#### WORK TO COMPLETE:
Your task is to repeat exactly the lines below between the line holding "Definition add_log (e" and the line holding "(m_ownerGUID c) (m_IsSaved", inclusive, and only those.

Stored data
============

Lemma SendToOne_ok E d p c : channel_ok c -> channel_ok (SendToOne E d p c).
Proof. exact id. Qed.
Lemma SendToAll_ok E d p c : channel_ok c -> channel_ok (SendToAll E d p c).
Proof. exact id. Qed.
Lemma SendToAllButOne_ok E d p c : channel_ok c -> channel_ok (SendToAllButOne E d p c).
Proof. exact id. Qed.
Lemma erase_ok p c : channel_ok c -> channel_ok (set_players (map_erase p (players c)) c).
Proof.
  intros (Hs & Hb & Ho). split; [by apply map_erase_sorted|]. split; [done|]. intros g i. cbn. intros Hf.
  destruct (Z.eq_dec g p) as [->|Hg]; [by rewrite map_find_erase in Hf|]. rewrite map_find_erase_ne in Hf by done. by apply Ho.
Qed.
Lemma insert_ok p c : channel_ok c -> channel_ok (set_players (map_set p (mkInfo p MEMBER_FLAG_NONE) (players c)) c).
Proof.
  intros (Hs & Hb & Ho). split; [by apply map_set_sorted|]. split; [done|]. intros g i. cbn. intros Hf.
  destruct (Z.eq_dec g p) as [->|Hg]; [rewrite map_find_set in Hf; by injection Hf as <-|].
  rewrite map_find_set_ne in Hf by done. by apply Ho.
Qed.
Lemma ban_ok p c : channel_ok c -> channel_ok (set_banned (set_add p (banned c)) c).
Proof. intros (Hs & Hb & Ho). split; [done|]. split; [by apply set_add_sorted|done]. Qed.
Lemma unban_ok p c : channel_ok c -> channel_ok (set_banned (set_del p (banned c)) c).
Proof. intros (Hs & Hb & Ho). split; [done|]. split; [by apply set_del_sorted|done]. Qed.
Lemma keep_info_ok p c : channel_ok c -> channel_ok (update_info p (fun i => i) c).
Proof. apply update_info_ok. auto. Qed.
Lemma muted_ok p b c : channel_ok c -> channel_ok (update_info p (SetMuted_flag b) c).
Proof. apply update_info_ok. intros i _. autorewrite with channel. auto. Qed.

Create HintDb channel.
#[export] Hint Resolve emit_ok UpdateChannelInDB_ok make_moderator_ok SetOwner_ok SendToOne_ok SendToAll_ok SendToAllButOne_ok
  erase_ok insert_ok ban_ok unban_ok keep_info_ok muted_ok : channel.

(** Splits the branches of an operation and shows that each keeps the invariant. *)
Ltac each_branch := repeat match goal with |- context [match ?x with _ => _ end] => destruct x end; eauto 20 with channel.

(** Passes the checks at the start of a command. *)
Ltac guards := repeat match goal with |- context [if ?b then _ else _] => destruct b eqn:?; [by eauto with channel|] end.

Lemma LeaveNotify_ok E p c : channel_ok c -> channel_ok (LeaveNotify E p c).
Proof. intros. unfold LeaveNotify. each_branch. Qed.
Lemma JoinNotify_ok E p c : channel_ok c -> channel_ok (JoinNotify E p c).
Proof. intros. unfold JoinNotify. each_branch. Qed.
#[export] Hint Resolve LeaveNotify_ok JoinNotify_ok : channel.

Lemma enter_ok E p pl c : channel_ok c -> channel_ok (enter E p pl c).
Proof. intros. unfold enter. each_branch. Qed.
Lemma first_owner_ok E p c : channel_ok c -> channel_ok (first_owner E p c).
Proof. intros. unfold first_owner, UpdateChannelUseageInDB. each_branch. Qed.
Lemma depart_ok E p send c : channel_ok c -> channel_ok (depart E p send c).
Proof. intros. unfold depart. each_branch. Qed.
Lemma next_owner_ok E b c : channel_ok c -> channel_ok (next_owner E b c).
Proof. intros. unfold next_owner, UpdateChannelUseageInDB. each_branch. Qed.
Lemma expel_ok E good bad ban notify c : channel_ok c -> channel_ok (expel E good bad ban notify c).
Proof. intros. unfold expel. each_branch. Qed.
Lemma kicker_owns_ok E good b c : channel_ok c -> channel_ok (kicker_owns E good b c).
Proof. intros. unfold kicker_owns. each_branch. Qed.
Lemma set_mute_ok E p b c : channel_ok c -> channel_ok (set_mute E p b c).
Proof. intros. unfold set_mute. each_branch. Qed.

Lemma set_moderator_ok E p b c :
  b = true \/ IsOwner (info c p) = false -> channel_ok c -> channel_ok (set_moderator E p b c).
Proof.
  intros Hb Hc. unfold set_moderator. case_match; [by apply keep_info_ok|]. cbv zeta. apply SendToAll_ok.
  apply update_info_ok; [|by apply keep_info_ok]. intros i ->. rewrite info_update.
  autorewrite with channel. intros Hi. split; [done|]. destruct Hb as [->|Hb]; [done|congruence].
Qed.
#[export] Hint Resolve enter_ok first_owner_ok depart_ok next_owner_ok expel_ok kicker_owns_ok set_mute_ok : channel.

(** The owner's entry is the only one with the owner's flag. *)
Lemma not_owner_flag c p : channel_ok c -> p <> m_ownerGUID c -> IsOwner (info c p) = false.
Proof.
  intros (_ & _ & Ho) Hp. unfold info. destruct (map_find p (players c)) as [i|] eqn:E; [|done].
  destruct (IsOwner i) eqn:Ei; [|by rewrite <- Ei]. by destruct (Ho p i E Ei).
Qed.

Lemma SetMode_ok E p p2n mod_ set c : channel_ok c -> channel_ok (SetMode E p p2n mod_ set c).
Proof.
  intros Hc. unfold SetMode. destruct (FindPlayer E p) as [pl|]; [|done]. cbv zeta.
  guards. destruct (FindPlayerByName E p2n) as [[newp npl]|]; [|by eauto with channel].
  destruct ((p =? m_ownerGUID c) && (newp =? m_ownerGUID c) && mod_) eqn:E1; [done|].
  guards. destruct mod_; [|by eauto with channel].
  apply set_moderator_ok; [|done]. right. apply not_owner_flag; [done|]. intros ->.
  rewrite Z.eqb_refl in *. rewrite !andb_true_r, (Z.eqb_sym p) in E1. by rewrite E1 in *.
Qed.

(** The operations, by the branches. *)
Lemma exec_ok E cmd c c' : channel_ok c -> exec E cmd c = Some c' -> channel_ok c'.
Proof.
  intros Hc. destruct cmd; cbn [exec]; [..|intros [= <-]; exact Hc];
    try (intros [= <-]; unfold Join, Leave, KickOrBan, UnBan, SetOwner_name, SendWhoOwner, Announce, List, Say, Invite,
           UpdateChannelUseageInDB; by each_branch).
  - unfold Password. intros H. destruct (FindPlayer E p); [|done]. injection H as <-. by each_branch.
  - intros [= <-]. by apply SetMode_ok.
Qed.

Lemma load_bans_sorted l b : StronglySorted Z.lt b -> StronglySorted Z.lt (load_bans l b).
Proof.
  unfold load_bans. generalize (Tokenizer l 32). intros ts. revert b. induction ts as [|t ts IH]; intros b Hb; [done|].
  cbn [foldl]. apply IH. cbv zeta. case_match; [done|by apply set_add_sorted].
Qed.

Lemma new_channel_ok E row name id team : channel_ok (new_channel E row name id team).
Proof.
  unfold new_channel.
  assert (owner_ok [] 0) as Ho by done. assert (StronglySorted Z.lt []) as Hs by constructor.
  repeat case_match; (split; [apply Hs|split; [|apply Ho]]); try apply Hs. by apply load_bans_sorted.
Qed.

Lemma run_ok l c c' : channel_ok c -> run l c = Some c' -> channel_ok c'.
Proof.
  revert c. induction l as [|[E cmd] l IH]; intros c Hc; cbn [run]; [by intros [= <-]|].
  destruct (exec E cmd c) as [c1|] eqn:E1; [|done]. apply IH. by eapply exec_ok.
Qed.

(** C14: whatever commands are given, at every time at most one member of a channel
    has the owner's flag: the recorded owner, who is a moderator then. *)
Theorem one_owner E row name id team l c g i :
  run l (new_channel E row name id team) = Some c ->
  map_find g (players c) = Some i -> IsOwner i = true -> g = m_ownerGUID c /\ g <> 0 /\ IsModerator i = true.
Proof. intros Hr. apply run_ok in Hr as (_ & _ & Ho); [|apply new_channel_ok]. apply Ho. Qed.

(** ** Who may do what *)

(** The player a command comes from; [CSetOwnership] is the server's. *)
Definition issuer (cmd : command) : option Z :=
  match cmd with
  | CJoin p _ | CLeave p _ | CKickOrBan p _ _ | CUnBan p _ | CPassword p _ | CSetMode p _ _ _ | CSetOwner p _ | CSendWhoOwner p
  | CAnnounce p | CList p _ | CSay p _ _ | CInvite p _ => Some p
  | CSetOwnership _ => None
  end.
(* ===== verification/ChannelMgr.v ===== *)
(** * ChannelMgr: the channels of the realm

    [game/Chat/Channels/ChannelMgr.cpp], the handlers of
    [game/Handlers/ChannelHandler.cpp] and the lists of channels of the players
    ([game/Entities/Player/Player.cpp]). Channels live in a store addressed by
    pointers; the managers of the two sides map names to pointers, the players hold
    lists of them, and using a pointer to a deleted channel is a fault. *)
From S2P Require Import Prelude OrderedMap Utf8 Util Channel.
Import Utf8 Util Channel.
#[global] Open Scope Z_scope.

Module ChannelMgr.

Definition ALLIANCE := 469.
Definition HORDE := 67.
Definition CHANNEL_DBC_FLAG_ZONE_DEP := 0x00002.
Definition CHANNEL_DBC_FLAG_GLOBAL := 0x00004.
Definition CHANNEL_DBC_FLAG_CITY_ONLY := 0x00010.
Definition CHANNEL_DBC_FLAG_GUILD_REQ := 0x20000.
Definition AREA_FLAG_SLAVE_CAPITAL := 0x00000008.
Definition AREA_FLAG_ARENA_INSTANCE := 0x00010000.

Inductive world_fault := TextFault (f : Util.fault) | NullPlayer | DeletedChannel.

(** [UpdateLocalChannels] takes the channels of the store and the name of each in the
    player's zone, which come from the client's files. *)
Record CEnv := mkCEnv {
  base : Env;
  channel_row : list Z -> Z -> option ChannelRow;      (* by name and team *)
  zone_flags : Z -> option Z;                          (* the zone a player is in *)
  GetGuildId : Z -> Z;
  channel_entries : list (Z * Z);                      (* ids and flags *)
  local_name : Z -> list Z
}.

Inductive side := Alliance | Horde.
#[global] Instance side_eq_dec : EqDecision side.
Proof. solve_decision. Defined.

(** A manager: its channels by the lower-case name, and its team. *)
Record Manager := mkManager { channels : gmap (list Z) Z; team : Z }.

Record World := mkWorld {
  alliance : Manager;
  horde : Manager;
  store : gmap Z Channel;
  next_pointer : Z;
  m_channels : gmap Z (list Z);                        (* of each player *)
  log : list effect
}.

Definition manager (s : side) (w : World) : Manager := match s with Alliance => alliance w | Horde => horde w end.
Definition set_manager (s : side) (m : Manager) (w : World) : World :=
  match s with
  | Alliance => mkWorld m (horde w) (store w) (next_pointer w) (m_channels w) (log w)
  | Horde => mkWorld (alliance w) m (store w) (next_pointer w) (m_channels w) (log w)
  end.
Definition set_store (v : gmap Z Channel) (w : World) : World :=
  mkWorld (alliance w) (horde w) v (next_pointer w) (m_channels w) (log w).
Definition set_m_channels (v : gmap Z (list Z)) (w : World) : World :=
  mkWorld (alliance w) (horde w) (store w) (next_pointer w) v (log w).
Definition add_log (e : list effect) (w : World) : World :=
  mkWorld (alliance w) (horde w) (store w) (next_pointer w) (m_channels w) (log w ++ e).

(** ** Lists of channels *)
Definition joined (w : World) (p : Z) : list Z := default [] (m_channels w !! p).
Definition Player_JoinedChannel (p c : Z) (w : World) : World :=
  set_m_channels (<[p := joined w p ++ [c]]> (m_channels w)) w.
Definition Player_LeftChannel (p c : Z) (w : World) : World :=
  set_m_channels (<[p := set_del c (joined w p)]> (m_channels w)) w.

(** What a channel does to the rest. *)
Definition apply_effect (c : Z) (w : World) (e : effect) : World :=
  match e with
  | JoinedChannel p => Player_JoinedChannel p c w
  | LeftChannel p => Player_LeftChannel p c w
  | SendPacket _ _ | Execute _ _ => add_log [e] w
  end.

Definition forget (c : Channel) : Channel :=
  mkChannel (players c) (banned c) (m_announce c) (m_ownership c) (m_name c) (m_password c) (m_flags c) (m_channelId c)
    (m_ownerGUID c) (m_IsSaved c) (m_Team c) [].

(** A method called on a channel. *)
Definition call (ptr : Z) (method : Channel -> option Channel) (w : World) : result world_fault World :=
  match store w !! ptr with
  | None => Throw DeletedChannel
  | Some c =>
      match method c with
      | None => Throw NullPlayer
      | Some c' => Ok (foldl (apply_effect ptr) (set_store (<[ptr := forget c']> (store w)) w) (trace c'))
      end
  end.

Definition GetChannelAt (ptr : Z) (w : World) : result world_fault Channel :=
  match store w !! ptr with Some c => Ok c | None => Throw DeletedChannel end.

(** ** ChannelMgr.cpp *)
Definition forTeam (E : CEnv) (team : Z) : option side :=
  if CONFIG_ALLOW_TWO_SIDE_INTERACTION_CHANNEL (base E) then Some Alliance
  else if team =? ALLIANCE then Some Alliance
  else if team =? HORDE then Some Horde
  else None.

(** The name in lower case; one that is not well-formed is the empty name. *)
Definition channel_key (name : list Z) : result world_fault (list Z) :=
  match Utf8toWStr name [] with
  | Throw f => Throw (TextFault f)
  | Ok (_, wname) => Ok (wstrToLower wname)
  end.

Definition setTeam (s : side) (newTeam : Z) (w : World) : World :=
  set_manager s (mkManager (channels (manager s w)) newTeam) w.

============

#### OUTPUT FOR THIS TASK:
Definition add_log (e : list effect) (w : World) : World :=
  mkWorld (alliance w) (horde w) (store w) (next_pointer w) (m_channels w) (log w ++ e).

(** ** Lists of channels *)
Definition joined (w : World) (p : Z) : list Z := default [] (m_channels w !! p).
Definition Player_JoinedChannel (p c : Z) (w : World) : World :=
  set_m_channels (<[p := joined w p ++ [c]]> (m_channels w)) w.
Definition Player_LeftChannel (p c : Z) (w : World) : World :=
  set_m_channels (<[p := set_del c (joined w p)]> (m_channels w)) w.

(** What a channel does to the rest. *)
Definition apply_effect (c : Z) (w : World) (e : effect) : World :=
  match e with
  | JoinedChannel p => Player_JoinedChannel p c w
  | LeftChannel p => Player_LeftChannel p c w
  | SendPacket _ _ | Execute _ _ => add_log [e] w
  end.

Definition forget (c : Channel) : Channel :=
  mkChannel (players c) (banned c) (m_announce c) (m_ownership c) (m_name c) (m_password c) (m_flags c) (m_channelId c)
    (m_ownerGUID c) (m_IsSaved c) (m_Team c) [].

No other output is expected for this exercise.